(** Steps through code that has no loop of its own. *)
Ltac ends_step :=
  first
    [ apply ends_ret; exact I
    | apply ends_pure | apply ends_putChar | apply ends_putChars
    | apply ends_outInteger_pad
    | eapply ends_bind with (Q := fun _ => True); [| intros ? ?]
    | eapply ends_weaken; [apply ends_getArg | intros ? ?; exact I]
    | eapply ends_weaken; [apply ends_getChar | intros ? ?; exact I]
    | match goal with
      | |- ends _ _ (if ?b then _ else _) _ => destruct b
      | |- ends _ _ (match ?x with _ => _ end) _ => destruct x
      end ].

Lemma ends_outInteger value sign width precision flags base_ cap :
  ends fm mm (outInteger value sign width precision flags base_ cap) (fun _ => True).
Proof. unfold outInteger. repeat ends_step. Qed.

Lemma ends_outString_loop (fuel : nat) : forall (p size : Z),
  outlasts fuel (Z.of_nat (List.length mm)) p ->
  ends fm mm (outString_loop fuel p size) (fun _ => True).
Proof.
  induction fuel as [|k IH]; intros p size (H0 & H1 & H2); [lia|].
  cbn [outString_loop].
  eapply ends_bind; [apply ends_getStringChar|]. intros c Hc. cbv beta in Hc.
  destruct (c =? 0); [now apply ends_ret|].
  eapply ends_bind; [apply ends_putChar|]. intros _ _.
  apply IH. rewrite u64_small by lia. unfold outlasts. lia.
Qed.

Lemma ends_outString (fuel : nat) (p width precision flags : Z) :
  outlasts fuel (Z.of_nat (List.length mm)) p ->
  ends fm mm (outString fuel p width precision flags) (fun _ => True).
Proof.
  intros Hf. unfold outString.
  eapply ends_bind; [apply ends_outString_loop, Hf|]. intros size _.
  repeat ends_step.
Qed.

Lemma ends_doprintf_specifier (fuel : nat) (c width precision flags : Z) (length : Length)
  (size fmt : Z) :
  (Z.of_nat (List.length mm) < Z.of_nat fuel) ->
  0 <= fmt < Z.of_nat (List.length fm) ->
  ends fm mm (doprintf_specifier toString fuel c width precision flags length size fmt)
    (fun r => fmt <= snd r <= fmt + 1).
Proof.
  intros Hfuel Hfmt. unfold doprintf_specifier, getInteger.
  repeat match goal with
         | |- ends _ _ (if ?b then _ else _) _ => destruct b
         | |- ends _ _ (let (_, _) := ?x in _) _ => destruct x
         end;
    repeat first
      [ apply ends_ret; cbn; rewrite ?u32_next by lia; lia
      | apply ends_outInteger
      | apply ends_pure | apply ends_putChar | apply ends_putChars
      | eapply ends_bind; [apply ends_getArg | intros ? ?; cbv beta in *]
      | eapply ends_bind; [apply ends_getChar | intros ? ?; cbv beta in *]
      | eapply ends_bind; [apply ends_outString; unfold outlasts; lia | intros ? ?]
      | eapply ends_bind with (Q := fun _ => True); [| intros ? ?] ].
Qed.

Lemma ends_doprintf_directive (fuel : nat) (flags size fmt : Z) :
  outlasts fuel (Z.of_nat (List.length fm)) fmt ->
  (Z.of_nat (List.length mm) < Z.of_nat fuel) ->
  ends fm mm (doprintf_directive toString fuel flags size fmt)
    (fun r => fmt + 1 <= snd r <= Z.of_nat (List.length fm) + 1).
Proof.
  intros Hf Hm. pose proof Hf as (H0 & H1 & H2). unfold doprintf_directive.
  eapply ends_bind; [apply ends_doprintf_optional, Hf|].
  intros [[[[flags1 width] precision] length] fmt1] Hr1. cbn in Hr1.
  eapply ends_bind; [apply ends_getChar|]. intros c Hc. cbv beta in Hc.
  eapply ends_bind; [apply ends_doprintf_specifier; [exact Hm | lia]|].
  intros [size1 fmt2] Hr2. cbn in Hr2.
  apply ends_ret. cbn. rewrite u32_small by lia. lia.
Qed.

Lemma ends_doprintf_loop (inner : nat) :
  Z.of_nat (List.length fm) < Z.of_nat inner ->
  Z.of_nat (List.length mm) < Z.of_nat inner ->
  forall (fuel : nat) (flags size fmt : Z),
    outlasts fuel (Z.of_nat (List.length fm)) fmt ->
    ends fm mm (doprintf_loop toString inner fuel flags size fmt) (fun _ => True).
Proof.
  intros Hi Him. induction fuel as [|k IH]; intros flags size fmt (H0 & H1 & H2); [lia|].
  cbn [doprintf_loop].
  eapply ends_bind; [apply ends_getChar|]. intros c Hc. cbv beta in Hc.
  destruct (c =? 0); [now apply ends_ret|].
  destruct (negb (c =? chr "%")).
  - eapply ends_bind; [apply ends_putChar|]. intros _ _.
    apply IH. rewrite u32_next by lia. unfold outlasts. lia.
  - eapply ends_bind.
    + apply ends_doprintf_directive; [|exact Him].
      rewrite u32_next by lia. unfold outlasts. lia.
    + intros [[flags1 size1] fmt1] Hr. cbn in Hr. rewrite u32_next in Hr by lia.
      apply IH. unfold outlasts. lia.
Qed.
(** * soapysdr-sys: the stream-setup wrapper of [wrapper.c] / [wrapper.h]

    The C translation unit defines one function,
    [_rust_wrapper_SoapySDRDevice_setupStream], whose body is chosen by the
    preprocessor from the value of [SOAPY_SDR_API_VERSION].  The function is
    embedded as a small program over two kinds of effects: calls into the
    SoapySDR library and accesses to caller memory.  The library itself is not
    part of the translation unit; it is a parameter of the interpreter. *)

From Stdlib Require Import ZArith List Lia String.
From stdpp Require Import base option gmap list strings.

Local Open Scope Z_scope.

(** ** Machine values

    Pointers, [int] and [size_t] values are all carried as [Z]; the wrapper
    does no arithmetic on them, so no wrap-around is ever involved.  Memory is
    a finite map from the addresses of allocated cells to their contents. *)

Abbreviation Mem := (gmap Z Z).

(** The null pointer. *)
Definition NULL : Z := 0.

(** ** Entry points of the library that the headers make visible

    [SoapySDRDevice_setupStream] exists with two signatures, one per calling
    convention; they are two constructors here. *)

Inductive LibCall : Type :=
| SoapySDRDevice_setupStream_legacy
    (device out_stream direction format channels numChans args : Z)
| SoapySDRDevice_setupStream_modern
    (device direction format channels numChans args : Z)
| SoapySDRDevice_lastStatus
| SoapySDRDevice_closeStream (device stream : Z)
| SoapySDRDevice_unmake (device : Z)
| SoapySDR_free (p : Z).

(** ** Programs: library calls and memory accesses, in sequence *)

Inductive Prog (A : Type) : Type :=
| Ret (a : A)
| Call (c : LibCall) (k : Z -> Prog A)
| Store (p v : Z) (k : Prog A)
| Load (p : Z) (k : Z -> Prog A).

Arguments Ret {A} a.
Arguments Call {A} c k.
Arguments Store {A} p v k.
Arguments Load {A} p k.

Fixpoint bind {A B : Type} (m : Prog A) (f : A -> Prog B) : Prog B :=
  match m with
  | Ret a => f a
  | Call c k => Call c (fun r => bind (k r) f)
  | Store p v k => Store p v (bind k f)
  | Load p k => Load p (fun r => bind (k r) f)
  end.

Definition call (c : LibCall) : Prog Z := Call c Ret.
Definition poke (p v : Z) : Prog unit := Store p v (Ret tt).
Definition peek (p : Z) : Prog Z := Load p Ret.

(** [Prog] is a monad; the instances give it stdpp's [x ← m; k] and
    [m;; k] notations. *)
#[global] Instance Prog_ret : MRet Prog := fun A a => Ret a.
#[global] Instance Prog_bind : MBind Prog := fun A B f m => bind m f.

(** ** wrapper.c *)

(** [#if SOAPY_SDR_API_VERSION < 0x00080000] branch, line 13. *)
Definition legacy_body
    (device out_stream direction format channels numChans args : Z) : Prog Z :=
  call (SoapySDRDevice_setupStream_legacy
          device out_stream direction format channels numChans args).

(** [#else] branch, lines 15-16. *)
Definition modern_body
    (device out_stream direction format channels numChans args : Z) : Prog Z :=
  h ← call (SoapySDRDevice_setupStream_modern
               device direction format channels numChans args);
  poke out_stream h;;
  call SoapySDRDevice_lastStatus.

(** The function as the preprocessor leaves it for a given value of the
    macro [SOAPY_SDR_API_VERSION]. *)
Definition _rust_wrapper_SoapySDRDevice_setupStream
    (SOAPY_SDR_API_VERSION : Z)
    (device out_stream direction format channels numChans args : Z) : Prog Z :=
  if SOAPY_SDR_API_VERSION <? 0x00080000
  then legacy_body device out_stream direction format channels numChans args
  else modern_body device out_stream direction format channels numChans args.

++++++

## ASSIGNED TASK
Word for word, restate the lines of the data above that fall between the line holding "eapply ends_bind; [apply ends_doprintf_optional, Hf|]." and the line holding "[_rust_wrapper_SoapySDRDevice_setupStream], whose body", inclusive, and no other lines.

## YOUR SOLUTION
  eapply ends_bind; [apply ends_doprintf_optional, Hf|].
  intros [[[[flags1 width] precision] length] fmt1] Hr1. cbn in Hr1.
  eapply ends_bind; [apply ends_getChar|]. intros c Hc. cbv beta in Hc.
  eapply ends_bind; [apply ends_doprintf_specifier; [exact Hm | lia]|].
  intros [size1 fmt2] Hr2. cbn in Hr2.
  apply ends_ret. cbn. rewrite u32_small by lia. lia.
Qed.

Lemma ends_doprintf_loop (inner : nat) :
  Z.of_nat (List.length fm) < Z.of_nat inner ->
  Z.of_nat (List.length mm) < Z.of_nat inner ->
  forall (fuel : nat) (flags size fmt : Z),
    outlasts fuel (Z.of_nat (List.length fm)) fmt ->
    ends fm mm (doprintf_loop toString inner fuel flags size fmt) (fun _ => True).
Proof.
  intros Hi Him. induction fuel as [|k IH]; intros flags size fmt (H0 & H1 & H2); [lia|].
  cbn [doprintf_loop].
  eapply ends_bind; [apply ends_getChar|]. intros c Hc. cbv beta in Hc.
  destruct (c =? 0); [now apply ends_ret|].
  destruct (negb (c =? chr "%")).
  - eapply ends_bind; [apply ends_putChar|]. intros _ _.
    apply IH. rewrite u32_next by lia. unfold outlasts. lia.
  - eapply ends_bind.
    + apply ends_doprintf_directive; [|exact Him].
      rewrite u32_next by lia. unfold outlasts. lia.
    + intros [[flags1 size1] fmt1] Hr. cbn in Hr. rewrite u32_next in Hr by lia.
      apply IH. unfold outlasts. lia.
Qed.
(** * soapysdr-sys: the stream-setup wrapper of [wrapper.c] / [wrapper.h]

    The C translation unit defines one function,
    [_rust_wrapper_SoapySDRDevice_setupStream], whose body is chosen by the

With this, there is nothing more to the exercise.